[Saved data entries]
[Start of section]

(** A mapped file is checked byte by byte: the identifier of a file of seven bytes ends in the
    zeros of its page. *)
Lemma CheckModelIdentifier_run fd f s0 s1 a : mapped_window fd f 0 (zlength (contents f)) s0 s1 a ->
  mmap_valid a = true -> CheckModelIdentifier (kMMap a) s1 = (Done ((7 <=? zlength (contents f)) && identified (contents f)), s1).
Proof.
  intros Hw Hv. unfold CheckModelIdentifier. cbn [alloc_bytes]. rewrite (window_bytes _ _ _ _ _ _ _ Hw).
  destruct (Z.ltb_spec (zlength (contents f)) 7), (Z.leb_spec 7 (zlength (contents f))); try lia; [done|].
  rewrite (bind_done get _ s1 s1 s1) by done. rewrite (identified_run _ (contents f)); [done|done| |].
  - intros k Hk. by rewrite (window_byte _ _ _ _ _ _ _ Hw k Hv Hk).
  - intros H7. destruct (window_split _ _ _ _ _ _ _ Hw) as [Hsplit _].
    assert (Hup : 8 <= page_up 7).
    { pose proof (page_up_ge 7). unfold page_up in *. destruct pagesize_aligned as [q Hq].
      set (r := (7 + pagesize - 1) / pagesize) in *. pose proof pagesize_ok. rewrite Hq in *. nia. }
    rewrite Z.mod_0_l in Hsplit by (pose proof pagesize_ok; lia).
    apply (window_padding _ _ _ _ _ _ _ Hw); rewrite ?H7, ?Hsplit, ?Z.add_0_r, ?Z.add_0_l; (done || lia).
Qed.

(** Null, with nothing changed, where there is no model in the file; or the model in it, which owns
    the mapping and the descriptor. *)
Definition loaded_or_not (path : string) (extra : option (bytes -> bool)) (s : os) (r : option FlatBufferModel) (s' : os) : Prop :=
  match r with
  | None => s' = s /\ forall f, can_map path s f -> accepted extra (contents f) = false
  | Some m => exists f a, can_map path s f /\ accepted extra (contents f) = true /\
      model_ m = Some (GetModel (contents f)) /\ allocation_ m = Some (kMMap a) /\
      mmap_size_bytes_ a = zlength (contents f) /\ open_fds s' = <[fd_place s := f]> (open_fds s) /\
      FlatBufferModel_delete m s' = (Done tt, s)
  end.

(** C16. Loading a model from a file.  [VerifyAndBuildFromFile] always returns.  It returns a model
    exactly where the file can be opened and mapped, the verifiers accept it and its identifier is
    that of a model; then the model's tables are those in the file, the model owns a mapping of
    the whole file and the one descriptor that is open for it, and deleting the model leaves the
    system as it was.  Where it returns null, nothing is left open or mapped. *)
Theorem VerifyAndBuildFromFile_spec path extra s :
  exists r s', VerifyAndBuildFromFile path extra s = (Done r, s') /\ loaded_or_not path extra s r s'.
Proof.
  unfold VerifyAndBuildFromFile, GetAllocationFromFile. rewrite supported.
  destruct (MMAPAllocation_file_run path s) as (a & s1 & Hrun & Hmapped).
  rewrite bind_assoc, (bind_done _ _ _ _ _ Hrun), bind_ret. unfold VerifyAndBuildFromAllocation. cbn [alloc_valid alloc_delete].
  destruct (mmap_valid a) eqn:Hv; cbn [negb].
  2: { destruct Hmapped as [Hdel Hno]. rewrite (bind_done _ _ _ _ _ Hdel). exists None, s. split; [done|]. split; [done|].
       intros f Hf. by destruct (Hno f). }
  destruct Hmapped as (f & Hcan & Hpos & Hw & Hdel). pose proof (window_bytes _ _ _ _ _ _ _ Hw) as Hbytes.
  assert (Hread : forall n, n <= zlength (contents f) -> base_bytes s1 (kMMap a) n = Some (take (Z.to_nat n) (contents f))).
  { intros n Hn. apply base_bytes_take; [done|]. intros k Hk. rewrite (window_byte _ _ _ _ _ _ _ Hw) by (done || lia). done. }
  rewrite (bind_done get _ s1 s1 s1) by done. unfold verified_size. cbn [alloc_bytes]. rewrite Hbytes, Hread by lia.
  cbn [access]. rewrite bind_ret.
  assert (Hno : accepted extra (contents f) = false -> forall c, c s1 = (MMAPAllocation_delete a ;;; ret None) s1 ->
    exists r s', c s1 = (Done r, s') /\ loaded_or_not path extra s r s').
  { intros Hacc c ->. exists None, s. rewrite (bind_done _ _ _ _ _ Hdel). split; [done|]. split; [done|].
    intros f' [Hf' _]. destruct Hcan as [Hf _]. by assert (f' = f) as -> by congruence. }
  unfold accepted in Hno. destruct (VerifyModelBuffer _) eqn:Hver; cbn [negb]; [|by apply Hno].
  destruct (match extra with Some _ => _ | None => true end) eqn:Hextra; cbn [negb]; [|by apply Hno].
  unfold BuildFromAllocation, FlatBufferModel_of_allocation. cbn [alloc_valid]. rewrite Hv.
  rewrite !bind_assoc, (bind_done _ _ _ _ _ (CheckModelIdentifier_run _ _ _ _ _ Hw Hv)).
  destruct ((7 <=? zlength (contents f)) && identified (contents f)) eqn:Hid; cbn [negb].
  2: { apply Hno; [by rewrite <- andb_assoc, Hid|by rewrite bind_ret]. }
  rewrite bind_assoc, (bind_done get _ s1 s1 s1) by done. cbn [alloc_bytes]. rewrite Hbytes, Hread, take_ge
    by (unfold zlength; lia). cbn [access]. rewrite bind_assoc, !bind_ret.
  eexists (Some _), s1. split; [reflexivity|]. exists f, a. split_and!; try done.
  - unfold accepted. by rewrite Hver, Hextra, <- andb_assoc, Hid.
  - by rewrite (window_fds _ _ _ _ _ _ _ Hw).
Qed.
End Files.

(** ** A node's initial data *)

Lemma int64_wrap_small z : - 2 ^ 63 <= z < 2 ^ 63 -> int64_wrap z = z.
Proof. intros Hz. unfold int64_wrap. rewrite Z.mod_small; lia. Qed.

Section InitData.
Context {PX : Posix} {POk : PosixOk}.

(** C38. Where a node's initial data is in the mapping of a file, or of a part of it, the descriptor,
    offset and size that [GetNodeInitDataMmapInfo] gives are those of the same bytes in the file:
    reading the file there is reading the memory. *)
Theorem init_data_is_in_the_file fd f offset length s a s' node k : 0 <= fd -> open_fds s !! fd = Some f ->
  0 <= offset -> 0 <= length -> offset + length <= SIZE_MAX ->
  MMAPAllocation_window fd offset length s = (Done a, s') -> mmap_valid a = true ->
  custom_initial_data node = mmap_base a + k -> 0 <= k -> 0 <= custom_initial_data_size node ->
  k + custom_initial_data_size node <= length ->
  exists off, GetNodeInitDataMmapInfo (Some (kMMap a)) node = Done (fd, off, custom_initial_data_size node) /\
    off + custom_initial_data_size node <= zlength (contents f) /\
    forall i, 0 <= i < custom_initial_data_size node ->
      base_byte s' (kMMap a) (k + i) = (contents f).[off + i].
Proof.
  intros Hfd Hf Ho Hl Hmax Hrun Hv Hdata Hk Hn Hend.
  destruct (MMAPAllocation_window_ok fd f offset length s Hfd Hf Ho Hl Hmax) as (a' & s1 & Hrun' & Hw).
  rewrite Hrun in Hrun'. injection Hrun' as <- <-.
  destruct (window_place _ _ _ _ _ _ _ Hw Hv) as (Hp & Hup & _). destruct (window_split _ _ _ _ _ _ _ Hw) as [Hoib Hoff].
  pose proof (window_end _ _ _ _ _ _ _ Hw Hv) as Hsize. pose proof (contents_ok f). pose proof pagesize_ok as Hpage.
  pose proof (Z.mod_pos_bound offset pagesize Hpage). pose proof (Z.mod_le offset pagesize Ho Hpage).
  assert (Hbase : mmap_base a = mmapped_buffer_ a + offset_in_buffer_ a) by (apply size_wrap_small; lia).
  exists (offset + k). unfold GetNodeInitDataMmapInfo. rewrite Hdata, Hbase. destruct (Z.eqb_spec (mmapped_buffer_ a + offset_in_buffer_ a + k) 0); [lia|].
  rewrite (window_fd _ _ _ _ _ _ _ Hw), Hoff, Hoib.
  replace (mmapped_buffer_ a + offset mod pagesize + k - mmapped_buffer_ a) with (offset mod pagesize + k) by lia.
  unfold SIZE_MAX in *. rewrite (size_wrap_small (offset mod pagesize + k)) by (unfold SIZE_MAX; lia).
  rewrite size_wrap_small by (unfold SIZE_MAX; lia).
  split_and!.
  - rewrite !int64_wrap_small by lia.
    by replace (offset mod pagesize + k + (offset - offset mod pagesize)) with (offset + k) by lia.
  - lia.
  - intros i Hi. rewrite (window_byte _ _ _ _ _ _ _ Hw) by (done || lia). f_equal. lia.
Qed.
End InitData.

(** ** A buffer of seven bytes *)

Section Seven.
Context {PX : Posix} {FB : Flatbuffers} {FOk : FlatbuffersOk}.

(** The identifier ends with the eighth byte of a buffer, but a buffer of seven bytes passes the
    test of its length: where its last three bytes are the first ones of the identifier, the byte
    behind the buffer is read. *)
Theorem seven_byte_buffer_overread (bs : bytes) s : zlength bs = 7 -> drop 4 bs = take 3 (string_bytes ModelIdentifier) ->
  BuildFromBuffer (Some bs) 7 s = (Undef, s).
Proof.
  intros Hlen Hid. unfold BuildFromBuffer, BuildFromAllocation, FlatBufferModel_of_allocation. cbn [alloc_valid].
  rewrite bool_decide_eq_true_2 by (by eexists). unfold CheckModelIdentifier. cbn [alloc_bytes memory_size_bytes_].
  change (7 <? 7) with false. rewrite !bind_assoc, (bind_done get _ s s s) by done.
  do 7 (destruct bs as [|? bs]; [unfold zlength in Hlen; cbn in Hlen; lia|]).
  destruct bs; [|unfold zlength in Hlen; cbn in Hlen; lia]. cbn [drop] in Hid.
  unfold ModelBufferHasIdentifier. rewrite identifier_cut; [done|done| |done].
  cbn [base_byte buffer_]. rewrite <- Hid. done.
Qed.
End Seven.

(** ** A system with two files *)

Definition above (keys : list Z) : Z := foldr Z.max 2 keys.

Lemma above_fresh {A} (m : gmap Z A) k : above (map_to_list m).*1 < k -> m !! k = None.
Proof.
  intros Hk. destruct (m !! k) as [v|] eqn:Hv; [|done]. exfalso.
  apply elem_of_map_to_list, (list_elem_of_fmap_2 fst) in Hv. cbn in Hv. revert Hv Hk.
  generalize ((map_to_list m).*1). induction l as [|x l IH]; [set_solver|]. cbn.
  intros [->|Hl]%elem_of_cons Hk; [lia|]. apply IH; [done|]. cbn in *. unfold above in *. lia.
Qed.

[End of section]

§ **Instructions for the task**
Filter the data for the string "replace" and copy every line that has it.

§ **Reply**
  replace (mmapped_buffer_ a + offset mod pagesize + k - mmapped_buffer_ a) with (offset mod pagesize + k) by lia.
    by replace (offset mod pagesize + k + (offset - offset mod pagesize)) with (offset + k) by lia.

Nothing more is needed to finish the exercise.